### Task item
What lines of the data include the string "further"? Copy them all.

Records shown Start Marker

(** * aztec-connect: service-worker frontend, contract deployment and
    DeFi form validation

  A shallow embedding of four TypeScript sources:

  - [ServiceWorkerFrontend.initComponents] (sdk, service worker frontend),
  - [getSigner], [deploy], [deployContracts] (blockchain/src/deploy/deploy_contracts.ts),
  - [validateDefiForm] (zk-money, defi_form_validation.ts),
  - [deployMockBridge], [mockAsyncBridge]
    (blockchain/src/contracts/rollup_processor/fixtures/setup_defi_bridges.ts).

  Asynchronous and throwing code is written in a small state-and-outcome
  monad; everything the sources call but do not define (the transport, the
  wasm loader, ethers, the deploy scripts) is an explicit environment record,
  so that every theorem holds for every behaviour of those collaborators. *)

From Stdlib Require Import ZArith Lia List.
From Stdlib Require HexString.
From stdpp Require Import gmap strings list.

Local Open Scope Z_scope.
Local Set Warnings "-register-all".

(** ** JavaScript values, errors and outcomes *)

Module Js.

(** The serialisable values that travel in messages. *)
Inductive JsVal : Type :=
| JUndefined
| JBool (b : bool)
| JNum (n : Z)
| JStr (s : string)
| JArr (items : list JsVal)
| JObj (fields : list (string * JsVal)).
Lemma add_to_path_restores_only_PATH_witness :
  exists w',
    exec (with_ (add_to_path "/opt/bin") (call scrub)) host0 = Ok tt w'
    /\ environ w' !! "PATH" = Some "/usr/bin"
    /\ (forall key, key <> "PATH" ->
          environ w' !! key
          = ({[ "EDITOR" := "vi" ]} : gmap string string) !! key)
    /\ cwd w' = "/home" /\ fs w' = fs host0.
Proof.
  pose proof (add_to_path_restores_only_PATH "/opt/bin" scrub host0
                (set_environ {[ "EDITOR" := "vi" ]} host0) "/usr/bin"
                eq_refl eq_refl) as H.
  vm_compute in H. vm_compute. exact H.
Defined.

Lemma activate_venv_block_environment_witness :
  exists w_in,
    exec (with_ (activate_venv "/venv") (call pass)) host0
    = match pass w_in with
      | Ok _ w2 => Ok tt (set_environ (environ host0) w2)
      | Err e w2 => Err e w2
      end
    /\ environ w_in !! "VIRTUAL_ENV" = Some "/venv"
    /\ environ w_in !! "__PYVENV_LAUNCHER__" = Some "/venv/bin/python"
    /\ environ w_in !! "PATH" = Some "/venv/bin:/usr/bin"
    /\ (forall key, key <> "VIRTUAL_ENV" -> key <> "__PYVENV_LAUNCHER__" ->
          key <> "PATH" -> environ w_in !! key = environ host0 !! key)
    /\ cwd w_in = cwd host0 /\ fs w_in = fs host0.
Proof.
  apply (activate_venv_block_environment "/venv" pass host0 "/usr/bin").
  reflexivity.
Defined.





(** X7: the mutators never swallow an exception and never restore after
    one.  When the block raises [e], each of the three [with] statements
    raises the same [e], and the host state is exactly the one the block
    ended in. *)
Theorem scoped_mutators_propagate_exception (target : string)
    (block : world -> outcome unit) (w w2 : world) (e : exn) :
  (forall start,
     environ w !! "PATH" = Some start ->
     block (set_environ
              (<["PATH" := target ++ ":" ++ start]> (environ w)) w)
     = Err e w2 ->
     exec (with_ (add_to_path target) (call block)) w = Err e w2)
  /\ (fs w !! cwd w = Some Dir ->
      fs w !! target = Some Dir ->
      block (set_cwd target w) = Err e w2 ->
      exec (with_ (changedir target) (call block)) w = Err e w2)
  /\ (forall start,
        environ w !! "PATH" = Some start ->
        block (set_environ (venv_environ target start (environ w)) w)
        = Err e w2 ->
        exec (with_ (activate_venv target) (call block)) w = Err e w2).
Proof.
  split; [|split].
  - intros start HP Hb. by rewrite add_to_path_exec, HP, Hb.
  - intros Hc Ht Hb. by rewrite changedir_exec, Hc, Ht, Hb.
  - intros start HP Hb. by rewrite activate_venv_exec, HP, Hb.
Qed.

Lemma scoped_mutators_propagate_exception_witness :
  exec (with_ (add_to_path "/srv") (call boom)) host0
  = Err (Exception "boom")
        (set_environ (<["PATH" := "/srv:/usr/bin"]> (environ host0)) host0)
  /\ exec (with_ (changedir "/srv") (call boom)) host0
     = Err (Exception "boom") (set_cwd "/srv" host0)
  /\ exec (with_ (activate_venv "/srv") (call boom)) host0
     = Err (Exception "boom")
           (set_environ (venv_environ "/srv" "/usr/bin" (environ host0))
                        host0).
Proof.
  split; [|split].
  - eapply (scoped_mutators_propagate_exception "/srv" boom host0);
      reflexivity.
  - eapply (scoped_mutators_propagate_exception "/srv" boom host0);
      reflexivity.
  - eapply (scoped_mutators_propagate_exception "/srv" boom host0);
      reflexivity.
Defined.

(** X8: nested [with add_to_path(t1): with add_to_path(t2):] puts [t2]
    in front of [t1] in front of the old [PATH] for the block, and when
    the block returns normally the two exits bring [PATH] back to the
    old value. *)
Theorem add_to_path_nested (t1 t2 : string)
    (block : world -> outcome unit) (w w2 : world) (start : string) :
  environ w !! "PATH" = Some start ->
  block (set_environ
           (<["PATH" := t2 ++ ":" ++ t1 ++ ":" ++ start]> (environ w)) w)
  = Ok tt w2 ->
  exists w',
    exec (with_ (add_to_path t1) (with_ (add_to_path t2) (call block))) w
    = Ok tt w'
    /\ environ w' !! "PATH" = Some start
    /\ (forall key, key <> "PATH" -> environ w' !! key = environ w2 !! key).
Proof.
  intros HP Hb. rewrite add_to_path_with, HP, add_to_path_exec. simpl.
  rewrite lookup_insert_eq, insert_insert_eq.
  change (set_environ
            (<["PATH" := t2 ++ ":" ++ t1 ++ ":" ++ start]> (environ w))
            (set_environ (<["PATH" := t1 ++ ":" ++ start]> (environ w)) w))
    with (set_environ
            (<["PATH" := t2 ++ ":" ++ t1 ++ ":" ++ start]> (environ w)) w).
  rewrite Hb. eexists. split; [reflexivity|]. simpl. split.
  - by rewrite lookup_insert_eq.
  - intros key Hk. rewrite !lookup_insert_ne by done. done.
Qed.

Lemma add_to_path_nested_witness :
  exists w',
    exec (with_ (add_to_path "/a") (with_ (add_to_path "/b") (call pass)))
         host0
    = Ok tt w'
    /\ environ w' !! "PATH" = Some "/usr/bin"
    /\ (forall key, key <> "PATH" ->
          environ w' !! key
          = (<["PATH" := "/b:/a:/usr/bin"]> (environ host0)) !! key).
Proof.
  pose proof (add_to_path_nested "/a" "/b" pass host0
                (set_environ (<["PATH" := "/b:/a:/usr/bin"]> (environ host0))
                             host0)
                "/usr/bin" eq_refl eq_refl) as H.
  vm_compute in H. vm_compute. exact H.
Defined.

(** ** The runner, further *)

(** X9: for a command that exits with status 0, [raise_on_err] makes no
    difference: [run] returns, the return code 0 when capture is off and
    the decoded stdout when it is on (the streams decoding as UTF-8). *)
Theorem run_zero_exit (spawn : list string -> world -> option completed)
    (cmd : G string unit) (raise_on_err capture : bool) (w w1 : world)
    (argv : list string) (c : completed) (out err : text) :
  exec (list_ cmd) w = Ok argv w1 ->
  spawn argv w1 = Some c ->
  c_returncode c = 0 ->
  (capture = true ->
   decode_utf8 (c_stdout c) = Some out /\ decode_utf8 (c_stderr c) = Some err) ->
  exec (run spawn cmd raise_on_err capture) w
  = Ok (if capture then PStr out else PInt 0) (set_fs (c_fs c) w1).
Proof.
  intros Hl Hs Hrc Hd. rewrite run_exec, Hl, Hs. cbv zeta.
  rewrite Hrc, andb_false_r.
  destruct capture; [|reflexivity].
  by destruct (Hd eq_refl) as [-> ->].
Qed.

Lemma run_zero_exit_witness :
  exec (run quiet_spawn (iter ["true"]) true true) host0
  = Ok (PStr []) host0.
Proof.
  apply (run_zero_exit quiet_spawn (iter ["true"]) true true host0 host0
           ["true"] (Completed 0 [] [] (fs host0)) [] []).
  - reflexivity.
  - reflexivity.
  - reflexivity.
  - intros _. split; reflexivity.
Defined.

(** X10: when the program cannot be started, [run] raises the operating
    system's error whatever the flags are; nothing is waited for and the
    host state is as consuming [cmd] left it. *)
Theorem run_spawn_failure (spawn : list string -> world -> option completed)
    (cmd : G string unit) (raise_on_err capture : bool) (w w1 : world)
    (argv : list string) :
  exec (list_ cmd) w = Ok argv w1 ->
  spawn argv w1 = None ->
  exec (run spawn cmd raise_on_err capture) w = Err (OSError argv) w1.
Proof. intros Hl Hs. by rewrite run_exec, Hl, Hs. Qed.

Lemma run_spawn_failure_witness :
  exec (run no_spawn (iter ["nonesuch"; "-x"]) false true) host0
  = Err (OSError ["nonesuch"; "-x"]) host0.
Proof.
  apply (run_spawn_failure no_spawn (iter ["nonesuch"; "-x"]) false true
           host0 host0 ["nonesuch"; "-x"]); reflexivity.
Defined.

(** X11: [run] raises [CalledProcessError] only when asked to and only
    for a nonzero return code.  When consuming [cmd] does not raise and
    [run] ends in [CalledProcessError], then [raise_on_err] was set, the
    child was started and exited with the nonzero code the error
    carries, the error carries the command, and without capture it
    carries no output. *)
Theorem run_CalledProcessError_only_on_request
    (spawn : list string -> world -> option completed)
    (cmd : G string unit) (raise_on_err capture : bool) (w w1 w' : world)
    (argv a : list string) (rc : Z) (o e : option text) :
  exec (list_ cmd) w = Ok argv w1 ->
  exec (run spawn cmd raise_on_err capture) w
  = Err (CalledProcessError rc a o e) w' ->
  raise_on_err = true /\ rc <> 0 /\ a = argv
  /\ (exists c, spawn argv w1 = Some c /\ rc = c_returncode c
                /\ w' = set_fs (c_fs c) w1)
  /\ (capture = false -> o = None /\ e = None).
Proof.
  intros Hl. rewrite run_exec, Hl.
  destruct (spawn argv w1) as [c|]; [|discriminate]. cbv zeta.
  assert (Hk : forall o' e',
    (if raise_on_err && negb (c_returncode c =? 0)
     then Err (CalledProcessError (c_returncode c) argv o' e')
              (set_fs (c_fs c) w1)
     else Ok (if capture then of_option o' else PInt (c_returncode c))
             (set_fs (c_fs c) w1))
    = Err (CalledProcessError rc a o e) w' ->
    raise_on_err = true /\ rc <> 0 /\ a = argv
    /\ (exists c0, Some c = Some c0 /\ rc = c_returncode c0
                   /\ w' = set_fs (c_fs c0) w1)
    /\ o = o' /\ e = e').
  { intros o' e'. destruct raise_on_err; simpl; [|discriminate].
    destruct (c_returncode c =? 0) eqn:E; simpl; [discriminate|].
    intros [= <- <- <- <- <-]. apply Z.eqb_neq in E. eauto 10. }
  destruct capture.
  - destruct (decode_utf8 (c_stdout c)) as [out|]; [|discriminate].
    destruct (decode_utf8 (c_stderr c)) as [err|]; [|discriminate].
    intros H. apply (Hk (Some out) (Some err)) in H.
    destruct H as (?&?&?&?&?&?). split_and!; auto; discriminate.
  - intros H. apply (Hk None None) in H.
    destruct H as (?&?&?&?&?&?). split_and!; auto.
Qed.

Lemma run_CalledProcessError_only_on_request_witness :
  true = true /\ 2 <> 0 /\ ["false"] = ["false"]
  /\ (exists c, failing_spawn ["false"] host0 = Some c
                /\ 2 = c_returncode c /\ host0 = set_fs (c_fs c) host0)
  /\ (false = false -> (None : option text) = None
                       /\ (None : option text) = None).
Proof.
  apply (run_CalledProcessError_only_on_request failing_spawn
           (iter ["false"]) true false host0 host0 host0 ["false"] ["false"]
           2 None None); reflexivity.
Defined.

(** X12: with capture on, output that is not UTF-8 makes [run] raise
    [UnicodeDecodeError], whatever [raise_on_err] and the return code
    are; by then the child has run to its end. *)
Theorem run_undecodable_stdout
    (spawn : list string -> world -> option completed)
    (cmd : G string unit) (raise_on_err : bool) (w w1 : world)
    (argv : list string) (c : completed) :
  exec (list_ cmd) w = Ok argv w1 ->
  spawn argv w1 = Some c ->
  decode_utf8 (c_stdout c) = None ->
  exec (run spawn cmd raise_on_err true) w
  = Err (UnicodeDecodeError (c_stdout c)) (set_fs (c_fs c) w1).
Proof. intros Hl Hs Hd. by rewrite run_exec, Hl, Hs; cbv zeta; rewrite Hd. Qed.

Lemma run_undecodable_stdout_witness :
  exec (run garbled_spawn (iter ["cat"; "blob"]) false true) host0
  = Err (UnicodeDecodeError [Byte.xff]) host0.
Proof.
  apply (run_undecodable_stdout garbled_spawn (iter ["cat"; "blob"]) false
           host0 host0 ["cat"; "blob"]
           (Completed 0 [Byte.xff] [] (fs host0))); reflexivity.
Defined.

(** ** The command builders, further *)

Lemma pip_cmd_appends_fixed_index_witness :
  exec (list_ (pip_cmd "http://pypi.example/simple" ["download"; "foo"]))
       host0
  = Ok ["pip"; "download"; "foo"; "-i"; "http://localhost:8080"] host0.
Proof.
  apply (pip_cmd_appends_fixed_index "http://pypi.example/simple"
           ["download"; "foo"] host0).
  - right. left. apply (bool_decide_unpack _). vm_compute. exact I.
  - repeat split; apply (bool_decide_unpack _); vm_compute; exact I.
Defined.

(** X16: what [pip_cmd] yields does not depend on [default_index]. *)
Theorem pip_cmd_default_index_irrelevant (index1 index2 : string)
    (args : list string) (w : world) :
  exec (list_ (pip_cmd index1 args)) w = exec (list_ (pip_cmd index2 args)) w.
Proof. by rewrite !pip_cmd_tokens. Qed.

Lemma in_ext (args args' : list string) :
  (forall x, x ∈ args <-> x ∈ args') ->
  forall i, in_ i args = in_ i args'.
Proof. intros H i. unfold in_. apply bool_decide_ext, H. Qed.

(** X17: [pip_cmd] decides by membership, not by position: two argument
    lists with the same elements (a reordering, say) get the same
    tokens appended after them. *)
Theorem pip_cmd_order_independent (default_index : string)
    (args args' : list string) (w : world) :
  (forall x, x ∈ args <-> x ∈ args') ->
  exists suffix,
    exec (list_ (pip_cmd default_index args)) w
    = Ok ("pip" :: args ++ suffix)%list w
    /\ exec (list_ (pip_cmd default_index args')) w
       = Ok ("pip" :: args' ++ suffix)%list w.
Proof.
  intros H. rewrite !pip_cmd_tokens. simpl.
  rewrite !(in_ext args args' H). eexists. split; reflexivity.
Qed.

Records shown End Marker

### Solution to this exercise
(** ** The runner, further *)
(** ** The command builders, further *)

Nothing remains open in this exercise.